防戦地獄で足が止まっていた五人は、回避する間もなく土の壁に押し付けられ、手足を強固な土の帯によって瞬く間に拘束されてしまった。
「な、なんという強固な拘束……力が入らない……っ」
「動けないんだゾ……!」
王国最強の女たち五人が、わずか数十秒の戦闘で、あっけなく土の壁に磔にされるという、屈辱的すぎる全滅を喫したのだ。
「ふぅ……危なかった。まさかスローライフ初日から、こんな凶悪な暗殺部隊に襲撃されるとはね」
ヘンドリックは額の汗を拭い、やれやれと肩をすくめた。
息一つ乱していないヘンドリックのその無駄のない洗練された動きに、捕縛されたヒロインたちは泥まみれになりながらも、呆然とその姿を見つめていた。

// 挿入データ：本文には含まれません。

Lemma same_guar t g k k' : same g k k' → guar t k g k' g.
Proof.
  intros H u _. split; [|intros _ _; by apply same_rely]. intros Ha Hs. by rewrite <- (s_alive _ _ _ H).
Qed.

Lemma same_locks g k k' : same g k k' → locks_ok o k g → locks_ok o k' g.
Proof.
  intros H [H1 H2 H3 H4]. split.
  - intros l lk. rewrite (s_locks _ _ _ H), (s_val _ _ _ H), (s_trace _ _ _ H). apply H1.
  - intros l u Hu. rewrite (s_locks _ _ _ H), (s_alive _ _ _ H). by apply H2.
  - intros l Hl. rewrite (s_locks _ _ _ H). by apply H3.
  - intros p v0 Hv. rewrite (s_trace _ _ _ H), (s_val _ _ _ H). by apply H4.
Qed.

Lemma same_conds g k k' :
  same g k k' → conds_ok o (cws k) (val k) (dom (conds k)) (waits g) →
  conds_ok o (cws k') (val k') (dom (conds k')) (waits g).
Proof.
  intros H [H1 H2 H3 H4].
  assert (∀ c, cws k' c = cws k c) as Hc by (intros c; unfold cws; by rewrite (s_conds _ _ _ H)).
  split; intros *; rewrite ?Hc, ?(s_val _ _ _ H); eauto. by rewrite (s_conds _ _ _ H).
Qed.

Lemma same_pages g k k' :
  same g k k' →
  pages_ok (λ u, is_Some (threads k !! u)) (kernel_pool k) (initial_thread k) (maker g) →
  pages_ok (λ u, is_Some (threads k' !! u)) (kernel_pool k') (initial_thread k') (maker g).
Proof.
  intros H [H1 H2 H3 H4 H5]. rewrite (s_pool _ _ _ H), (s_init _ _ _ H). split; try done.
  intros u. rewrite (s_threads _ _ _ H). apply H4.
Qed.

Lemma same_core ex dy ex' dy' g k k' :
  same g k k' → core ex dy k g →
  queues_ok ex' (stat k') (ready_list k') (wts k') (idle_thread k') (idler g) (maker g) →
  life_ok dy' k' g → idle_ok k' g → core ex' dy' k' g.
Proof.
  intros Hs [H1 H2 H3 H4 H5 H6] Hq Hl Hi. split; try done.
  - by eapply same_pages.
  - by eapply same_locks.
  - by eapply same_conds.
Qed.

Lemma stat_threads k u x : stat k u = Some x → ∃ th, threads k !! u = Some th ∧ status th = x.
Proof. unfold stat. intros (th & ? & ?)%fmap_Some. eauto. Qed.

(** *** Status *)

Lemma alive_status k u th x y :
  threads k !! u = Some th → status th ≠ THREAD_DYING → x ≠ THREAD_DYING →
  alive (upd_threads (<[u := set_status x th]>) k) y ↔ alive k y.
Proof.
  intros Hu Hth Hx. unfold alive. rewrite stat_insert. unfold fupd. case_decide as Hy; [subst y|done].
  unfold live, stat. rewrite Hu. cbn. naive_solver.
Qed.

Lemma same_status g k u th x :
  threads k !! u = Some th → status th ≠ THREAD_DYING → x ≠ THREAD_DYING → maker g !! u = None →
  same g k (upd_threads (<[u := set_status x th]>) k).
Proof.
  intros Hu Hth Hx Hm. split; try done.
  - intros y. by apply alive_status.
  - intros y. cbn. destruct (decide (y = u)) as [->|Hy]; [rewrite lookup_insert_eq, Hu|rewrite lookup_insert_ne by done].
    + split; intros _; by eexists. + done.
  - intros e [? He]. cbn. rewrite lookup_insert_ne; [done|]. congruence.
Qed.

Lemma life_status dy g k u th x :
  life_ok dy k g → threads k !! u = Some th → status th ≠ THREAD_DYING → x ≠ THREAD_DYING →
  (x = THREAD_RUNNING → u = current k) → maker g !! u = None →
  life_ok dy (upd_threads (<[u := set_status x th]>) k) g.
Proof.
  intros [H1 H2 H3 H4 H5 H6 H7] Hu Hth Hx Hr Hm.
  pose proof (λ y, alive_status k u th x y Hu Hth Hx) as Ha. split.
  - intros y ty. cbn. rewrite lookup_insert_Some. intros [[-> <-]|[_ Hy]]; [cbn|]; eauto.
  - intros y. rewrite stat_insert. unfold fupd. case_decide; [subst; cbn; intros [= ->]; auto|apply H2].
  - intros y. rewrite stat_insert. unfold fupd. case_decide; [subst; by intros [= ->]|apply H3].
  - done.
  - intros y. rewrite Ha. apply H5.
  - intros e y s He. destruct (H6 e y s He) as (Hi & Hc & He'). split_and!; [done|done|].
    assert (e ≠ u) by congruence. cbn. rewrite stat_insert, fupd_ne, lookup_insert_ne by done. done.
  - intros y Hy. rewrite Ha. by apply H7.
Qed.

Lemma same_trans g k1 k2 k3 : same g k1 k2 → same g k2 k3 → same g k1 k3.
Proof.
  intros [] []. split; intros; try congruence.
  - rewrite s_alive1. auto.
  - rewrite s_threads1. auto.
  - rewrite s_made1 by done. auto.
Qed.

(** Changes that touch neither statuses nor values. *)
Lemma same_ready g k f : same g k (upd_ready_list f k).
Proof. by split. Qed.

Lemma same_waiters g k s sm ws :
  semas k !! s = Some sm → same g k (upd_semas (<[s := Semaphore (value sm) ws]>) k).
Proof.
  intros Hs. split; try done. intros s'. rewrite val_insert. unfold fupd. case_decide; [|done].
  subst. cbn. by rewrite (val_sema _ _ _ Hs).
Qed.

Lemma life_frame dy g k k' :
  threads k' = threads k → current k' = current k → initial_thread k' = initial_thread k →
  all_list k' = all_list k → life_ok dy k g → life_ok dy k' g.
Proof.
  intros Ht Hc Hi Ha [H1 H2 H3 H4 H5 H6 H7].
  assert (∀ u, stat k' u = stat k u) as Hst by (intros u; unfold stat; by rewrite Ht).
  assert (∀ u, alive k' u ↔ alive k u) as Hal by (intros u; unfold alive; by rewrite Hst).
  split; intros *; rewrite ?Ht, ?Hst, ?Hc, ?Hi, ?Ha, ?Hal; eauto.
Qed.

(** *** Waking, blocking, yielding *)

Lemma idle_frame g k k' :
  (∀ u, alive k' u ↔ alive k u) → idle_thread k' = idle_thread k → initial_thread k' = initial_thread k →
  current k' = current k → intr_level k' = intr_level k → (∀ u, u ∈ ready_list k → u ∈ ready_list k') →
  idle_ok k g → idle_ok k' g.
Proof.
  intros Ha Hi Hin Hc Hl Hr [H1 H2 H3]. split.
  - intros i. rewrite Hi. apply H1.
  - intros i Hidr. rewrite Ha, Hi, Hin, Hc. destruct (H2 i Hidr) as (? & ? & Hn & ?). split_and!; try done.
    intros Hnone. destruct (Hn Hnone) as [?|[?|?]]; auto.
  - intros Hidr. rewrite Hl, Hi, Hc. destruct (H3 Hidr) as (? & ? & Hu & ?). split_and!; try done.
    intros u. rewrite Ha. apply Hu.
Qed.

Lemma core_unmade ex dy k g u x :
  core ex dy k g → stat k u = Some x → x ≠ THREAD_BLOCKED → maker g !! u = None.
Proof.
  intros Hc Hu Hx. destruct (maker g !! u) as [[y s]|] eqn:Hm; [|done].
  destruct (f_maker _ _ _ (c_life _ _ _ _ _ Hc) u y s Hm) as (_ & _ & H). case_decide.
  - unfold stat in Hu. by rewrite H in Hu.
  - congruence.
Qed.

Definition woken s sm u th ws k : kernel :=
  upd_threads (<[u := set_status THREAD_READY th]>)
    (upd_ready_list (λ l, l ++ [u]) (upd_semas (<[s := Semaphore (value sm) ws]>) k)).

Lemma wake_core k g s sm u th ws :
  core None None k g → semas k !! s = Some sm → waiters sm = u :: ws → threads k !! u = Some th →
  core None None (woken s sm u th ws k) g ∧ same g k (woken s sm u th ws k) ∧
  (∀ x, x ≠ u → stat (woken s sm u th ws k) x = stat k x).
Proof.
  intros Hc Hs Hw Hu. pose proof (c_queues _ _ _ _ _ Hc) as Hq.
  assert (u ∈ wts k s) as Hin by (rewrite (wts_sema _ _ _ Hs), Hw; left).
  destruct (q_wait _ _ _ _ _ _ _ Hq s u Hin) as (Hst & Hm & Hidr).
  assert (status th = THREAD_BLOCKED) as Hth by (unfold stat in Hst; rewrite Hu in Hst; by injection Hst).
  assert (same g k (woken s sm u th ws k)) as Hsame.
  { eapply same_trans; [by apply (same_waiters _ _ s sm ws)|].
    eapply same_trans; [apply (same_ready _ _ (λ l, l ++ [u]))|].
    apply same_status; [done|by rewrite Hth|done|done]. }
  split_and!; [|done|].
  - eapply same_core; [exact Hsame|exact Hc| | |].
    + eapply queues_ext; [intros x; apply stat_insert| |].
      { intros x. unfold woken. etransitivity; [|apply (wts_insert k s (Semaphore (value sm) ws))]. done. }
      cbn. eapply q_wake; [exact Hq|by rewrite (wts_sema _ _ _ Hs)|apply (i_idle _ _ (c_idle _ _ _ _ _ Hc))].
    + apply life_status; [|done|by rewrite Hth|done|done|done].
      apply (life_frame _ _ k); [done..|apply (c_life _ _ _ _ _ Hc)].
    + apply (idle_frame _ k); [apply (s_alive _ _ _ Hsame)|done..| |apply (c_idle _ _ _ _ _ Hc)].
      intros x Hx. cbn. apply elem_of_app. by left.
  - intros x Hx. etransitivity; [apply stat_insert|]. by rewrite fupd_ne.
Qed.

「ああ……記憶を失われても、これほどまでに圧倒的で、お強いだなんて……」
「閣下……! 私たちなど一瞬で無力化するその手腕……見事にございます……!」
怒るどころか、頬を赤らめて熱い視線を送ってくる女たち。
砂埃が収まり、視界がクリアになったことで、ヘンドリックは壁に拘束された五人の姿を初めてまじまじと観察した。
『……って、うわ。ナニコレ』
ヘンドリックは思わず瞬きを繰り返した。
『砂ぼこりが晴れてよく見たら……この暗殺部隊、全員見た目のレベルが異常に素晴らしい。エルフに騎士に獣人に……どう見ても国宝級の絶世の美女揃いだ』
『だが……普通、縛り上げられたら怒るか怯えるかするはずなのに、誰も怒ってない。むしろ恍惚とした顔でこっち見てハァハァしてる。全員頭がおかしいのか……』
見た目と態度の恐ろしいギャップに、ヘンドリックがドン引きして後ずさりしていると、ずっと傍らで静かに成り行きを見守っていたミニベルナデッタ姿の闇の精霊が、淡々と口を開いた。
「……お見事な手際です、旦那様」
「あ、ああ。ありがとう。君に怪我がなくてよかったよ」
「……はい。ですが旦那様。今、旦那様が土壁に縛り上げているその方々は、旦那様を慕って王都から駆けつけてきた、旦那様の奥様方ですわ。それにこういうことは以前にもあったのですが」
「……………………へ?」
ヘンドリックの時間が、ピタリと止まった。
壁に磔にされている五人の絶世の美女を見る。
皆、泥まみれになりながら、嬉しそうにこちらを見つめている。
『……え? うそでしょ? 俺、スローライフの第一歩で、自分の超絶美人な妻(?)たちをガチの殺意でボコボコにして拘束したの……それと以前にもあった?』
血の気が引いていく記憶喪失の便利屋と、縛られて喜んでいるヤバい妻たち。
荒野の地下で、真の意味での地獄のコミュニケーションが、今、幕を開けようとしていた。